=== RECORDS SHOWN ===

(** * finplan: historical-return fetcher and CSV analysis utility

    A shallow embedding of [scripts/fetch_historical_returns.py] and
    [data/analyze_inflation.py], followed by the properties of the cache
    store, the fallback chain, the statistics engine, the source adapters,
    the distribution rules and the exporter.

    The first part holds the model, one module per component: [Cache],
    [Stats], [Adapters], [Orchestrator], [Inflation], [DecimalText] and
    [Exporter], and the sample inputs.  The second part holds the
    properties, in the modules named after them.

    Conventions of the embedding.
    - A Python [float] is a real number ([R]): the arithmetic is exact,
      rounding and overflow of binary64 are not modelled.  A float that
      may be NaN is [option R], [None] standing for NaN; a comparison
      with NaN is false.
    - Calls into numpy are written out on lists; the skewness and kurtosis
      estimators of pandas, the md5 digest, the network and the Yahoo
      Finance service are variables of the sections that use them.
    - A raised exception is a value of [exn]; a call that may raise returns
      a [result].
    - The files of the cache directory are a finite map from file names to
      contents and modification times.
    - The text of a number is built from its decimal digits, as the format
      specifications of the f-strings print them.
    - Console output of the fetcher is not part of the state; the lines
      printed by the CSV utility are. *)

From Stdlib Require Import Reals Lra Lia ZArith String Ascii List.
From stdpp Require Import base option list gmap strings.

(** ** Python exceptions and fallible results *)

Inductive exn : Type :=
| ValueError (msg : string)
| ImportError (msg : string)
| ZeroDivisionError (msg : string)
| IndexError (msg : string)
| URLError (reason : string).

(** [str(e)] *)
Definition exn_str (e : exn) : string :=
  match e with
  | ValueError msg | ImportError msg | ZeroDivisionError msg | IndexError msg => msg
  | URLError reason => "<urlopen error " ++ reason ++ ">"
  end.

Inductive result (A : Type) : Type :=
| Ok (a : A)
| Raise (e : exn).
Arguments Ok {A} a.
Arguments Raise {A} e.

Definition is_ok {A} (r : result A) : bool :=
  match r with Ok _ => true | Raise _ => false end.

Definition rbind {A B} (r : result A) (k : A -> result B) : result B :=
  match r with
  | Ok a => k a
  | Raise e => Raise e
  end.

Notation "'let*' x ':=' r 'in' k" := (rbind r (fun x => k))
  (at level 10, x name, r at level 100, k at level 200).

(** Order on the reals is decidable; the instances let [bool_decide] stand
    for Python's comparison operators. *)
#[global] Instance Rlt_decision (x y : R) : Decision (x < y)%R := Rlt_dec x y.
#[global] Instance Rle_decision (x y : R) : Decision (x <= y)%R := Rle_dec x y.
#[global] Instance Req_decision : EqDecision R := Req_dec_T.

(** ** Cache store (fetch_historical_returns.py, lines 92-139 and 1504-1512) *)

Module Cache.
Open Scope R_scope.

Abbreviation bytes := (list Byte.byte).

(** A file of the cache directory: what [write_bytes] stored and the
    modification time the file system stamped on it (seconds). *)
Record file : Type := { content : bytes; st_mtime : R }.

(** The module-level globals the cache code reads or writes. *)
Record globals : Type := { CACHE_MAX_AGE_DAYS : Z }.

(** [cache_dir = None]: the directory [CACHE_DIR] does not exist.
    [net_log]: the URLs handed to [urlopen] so far, most recent first. *)
Record world : Type := {
  glob : globals;
  cache_dir : option (gmap string file);
  net_log : list string
}.

(** Line 93: [CACHE_MAX_AGE_DAYS = 30], executed at import. *)
Definition initial_globals : globals := {| CACHE_MAX_AGE_DAYS := 30 |}.

(** Line 102: [def is_cache_valid(cache_path, max_age_days=CACHE_MAX_AGE_DAYS)].
    Python evaluates a default argument once, when the [def] statement runs;
    at that point the global holds its import-time value. *)
Definition is_cache_valid_default : Z := CACHE_MAX_AGE_DAYS initial_globals.

Section WithLibraries.
(** [hashlib.md5(url.encode()).hexdigest()] *)
Variable md5_hexdigest : string -> string.
(** [urlopen(req, timeout=60).read()]: the payload served for a URL, which
    may depend on how many requests were made before, or the exception
    of a transport failure. *)
Variable urlopen : nat -> string -> result bytes.

Definition get_cache_path (url suffix : string) : string :=
  (String.substring 0 12 (md5_hexdigest url) ++ suffix)%string.

Definition path_lookup (w : world) (cache_path : string) : option file :=
  match cache_dir w with
  | None => None
  | Some d => d !! cache_path
  end.

Definition is_cache_valid (now : R) (w : world) (cache_path : string)
    (max_age_days : Z) : bool :=
  match path_lookup w cache_path with
  | None => false
  | Some f => bool_decide (now - st_mtime f < IZR (max_age_days * 86400))
  end.

(** [CACHE_DIR.mkdir(exist_ok=True)] *)
Definition mkdir_exist_ok (d : option (gmap string file)) : gmap string file :=
  match d with
  | None => ∅
  | Some m => m
  end.

(** [save_to_cache]; [now] is the time at which the file is written. *)
Definition save_to_cache (now : R) (data : bytes) (url suffix : string)
    (w : world) : world :=
  {| glob := glob w;
     cache_dir := Some (<[get_cache_path url suffix :=
                           {| content := data; st_mtime := now |}]>
                         (mkdir_exist_ok (cache_dir w)));
     net_log := net_log w |}.

(** [load_from_cache] calls [is_cache_valid(cache_path)] with one argument. *)
Definition load_from_cache (now : R) (url suffix : string) (w : world)
    : option bytes :=
  let cache_path := get_cache_path url suffix in
  if is_cache_valid now w cache_path is_cache_valid_default
  then content <$> path_lookup w cache_path
  else None.

(** [fetch_url_cached]; the download takes [elapsed] seconds, so the file
    is stamped [now + elapsed]. *)
Definition fetch_url_cached (now elapsed : R) (url suffix : string)
    (w : world) : result bytes * world :=
  match load_from_cache now url suffix w with
  | Some cached => (Ok cached, w)
  | None =>
      let w' := {| glob := glob w; cache_dir := cache_dir w;
                   net_log := url :: net_log w |} in
      match urlopen (length (net_log w)) url with
      | Raise e => (Raise e, w')
      | Ok data => (Ok data, save_to_cache (now + elapsed) data url suffix w')
      end
  end.

(** The cache-related options of a run. *)
Record args : Type := { cache_days : Z; clear_cache : bool }.

(** [main], lines 1504-1512: the global is assigned, then the directory is
    removed when asked. *)
Definition main_cache_setup (a : args) (w : world) : world :=
  let g := {| CACHE_MAX_AGE_DAYS := cache_days a |} in
  {| glob := g;
     cache_dir := if clear_cache a then None else cache_dir w;
     net_log := net_log w |}.

(** A sequence of calls for one URL, each at a time of its own (with the
    duration its download would take). *)
Fixpoint read_many (times : list (R * R)) (url suffix : string) (w : world)
    : list (result bytes) * world :=
  match times with
  | [] => ([], w)
  | (t, elapsed) :: ts =>
      let '(r, w1) := fetch_url_cached t elapsed url suffix w in
      let '(rs, w2) := read_many ts url suffix w1 in
      (r :: rs, w2)
  end.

===

- **WORK REQUIRED**
Extract the entries above verbatim.

- **RESULT FOR THIS TASK**
(** * finplan: historical-return fetcher and CSV analysis utility

    A shallow embedding of [scripts/fetch_historical_returns.py] and
    [data/analyze_inflation.py], followed by the properties of the cache
    store, the fallback chain, the statistics engine, the source adapters,
    the distribution rules and the exporter.

    The first part holds the model, one module per component: [Cache],
    [Stats], [Adapters], [Orchestrator], [Inflation], [DecimalText] and
    [Exporter], and the sample inputs.  The second part holds the
    properties, in the modules named after them.

    Conventions of the embedding.
    - A Python [float] is a real number ([R]): the arithmetic is exact,
      rounding and overflow of binary64 are not modelled.  A float that
      may be NaN is [option R], [None] standing for NaN; a comparison
      with NaN is false.
    - Calls into numpy are written out on lists; the skewness and kurtosis
      estimators of pandas, the md5 digest, the network and the Yahoo
      Finance service are variables of the sections that use them.
    - A raised exception is a value of [exn]; a call that may raise returns
      a [result].
    - The files of the cache directory are a finite map from file names to
      contents and modification times.
    - The text of a number is built from its decimal digits, as the format
      specifications of the f-strings print them.
    - Console output of the fetcher is not part of the state; the lines
      printed by the CSV utility are. *)

From Stdlib Require Import Reals Lra Lia ZArith String Ascii List.
From stdpp Require Import base option list gmap strings.

(** ** Python exceptions and fallible results *)

Inductive exn : Type :=
| ValueError (msg : string)
| ImportError (msg : string)
| ZeroDivisionError (msg : string)
| IndexError (msg : string)
| URLError (reason : string).

(** [str(e)] *)
Definition exn_str (e : exn) : string :=
  match e with
  | ValueError msg | ImportError msg | ZeroDivisionError msg | IndexError msg => msg
  | URLError reason => "<urlopen error " ++ reason ++ ">"
  end.

Inductive result (A : Type) : Type :=
| Ok (a : A)
| Raise (e : exn).
Arguments Ok {A} a.
Arguments Raise {A} e.

Definition is_ok {A} (r : result A) : bool :=
  match r with Ok _ => true | Raise _ => false end.

Definition rbind {A B} (r : result A) (k : A -> result B) : result B :=
  match r with
  | Ok a => k a
  | Raise e => Raise e
  end.

Notation "'let*' x ':=' r 'in' k" := (rbind r (fun x => k))
  (at level 10, x name, r at level 100, k at level 200).

(** Order on the reals is decidable; the instances let [bool_decide] stand
    for Python's comparison operators. *)
#[global] Instance Rlt_decision (x y : R) : Decision (x < y)%R := Rlt_dec x y.
#[global] Instance Rle_decision (x y : R) : Decision (x <= y)%R := Rle_dec x y.
#[global] Instance Req_decision : EqDecision R := Req_dec_T.

(** ** Cache store (fetch_historical_returns.py, lines 92-139 and 1504-1512) *)

Module Cache.
Open Scope R_scope.

Abbreviation bytes := (list Byte.byte).

(** A file of the cache directory: what [write_bytes] stored and the
    modification time the file system stamped on it (seconds). *)
Record file : Type := { content : bytes; st_mtime : R }.

(** The module-level globals the cache code reads or writes. *)
Record globals : Type := { CACHE_MAX_AGE_DAYS : Z }.

(** [cache_dir = None]: the directory [CACHE_DIR] does not exist.
    [net_log]: the URLs handed to [urlopen] so far, most recent first. *)
Record world : Type := {
  glob : globals;
  cache_dir : option (gmap string file);
  net_log : list string
}.

(** Line 93: [CACHE_MAX_AGE_DAYS = 30], executed at import. *)
Definition initial_globals : globals := {| CACHE_MAX_AGE_DAYS := 30 |}.

(** Line 102: [def is_cache_valid(cache_path, max_age_days=CACHE_MAX_AGE_DAYS)].
    Python evaluates a default argument once, when the [def] statement runs;
    at that point the global holds its import-time value. *)
Definition is_cache_valid_default : Z := CACHE_MAX_AGE_DAYS initial_globals.

Section WithLibraries.
(** [hashlib.md5(url.encode()).hexdigest()] *)
Variable md5_hexdigest : string -> string.
(** [urlopen(req, timeout=60).read()]: the payload served for a URL, which
    may depend on how many requests were made before, or the exception
    of a transport failure. *)
Variable urlopen : nat -> string -> result bytes.

Definition get_cache_path (url suffix : string) : string :=
  (String.substring 0 12 (md5_hexdigest url) ++ suffix)%string.

Definition path_lookup (w : world) (cache_path : string) : option file :=
  match cache_dir w with
  | None => None
  | Some d => d !! cache_path
  end.

Definition is_cache_valid (now : R) (w : world) (cache_path : string)
    (max_age_days : Z) : bool :=
  match path_lookup w cache_path with
  | None => false
  | Some f => bool_decide (now - st_mtime f < IZR (max_age_days * 86400))
  end.

(** [CACHE_DIR.mkdir(exist_ok=True)] *)
Definition mkdir_exist_ok (d : option (gmap string file)) : gmap string file :=
  match d with
  | None => ∅
  | Some m => m
  end.

(** [save_to_cache]; [now] is the time at which the file is written. *)
Definition save_to_cache (now : R) (data : bytes) (url suffix : string)
    (w : world) : world :=
  {| glob := glob w;
     cache_dir := Some (<[get_cache_path url suffix :=
                           {| content := data; st_mtime := now |}]>
                         (mkdir_exist_ok (cache_dir w)));
     net_log := net_log w |}.

(** [load_from_cache] calls [is_cache_valid(cache_path)] with one argument. *)
Definition load_from_cache (now : R) (url suffix : string) (w : world)
    : option bytes :=
  let cache_path := get_cache_path url suffix in
  if is_cache_valid now w cache_path is_cache_valid_default
  then content <$> path_lookup w cache_path
  else None.

(** [fetch_url_cached]; the download takes [elapsed] seconds, so the file
    is stamped [now + elapsed]. *)
Definition fetch_url_cached (now elapsed : R) (url suffix : string)
    (w : world) : result bytes * world :=
  match load_from_cache now url suffix w with
  | Some cached => (Ok cached, w)
  | None =>
      let w' := {| glob := glob w; cache_dir := cache_dir w;
                   net_log := url :: net_log w |} in
      match urlopen (length (net_log w)) url with
      | Raise e => (Raise e, w')
      | Ok data => (Ok data, save_to_cache (now + elapsed) data url suffix w')
      end
  end.

(** The cache-related options of a run. *)
Record args : Type := { cache_days : Z; clear_cache : bool }.

(** [main], lines 1504-1512: the global is assigned, then the directory is
    removed when asked. *)
Definition main_cache_setup (a : args) (w : world) : world :=
  let g := {| CACHE_MAX_AGE_DAYS := cache_days a |} in
  {| glob := g;
     cache_dir := if clear_cache a then None else cache_dir w;
     net_log := net_log w |}.

(** A sequence of calls for one URL, each at a time of its own (with the
    duration its download would take). *)
Fixpoint read_many (times : list (R * R)) (url suffix : string) (w : world)
    : list (result bytes) * world :=
  match times with
  | [] => ([], w)
  | (t, elapsed) :: ts =>
      let '(r, w1) := fetch_url_cached t elapsed url suffix w in
      let '(rs, w2) := read_many ts url suffix w1 in
      (r :: rs, w2)
  end.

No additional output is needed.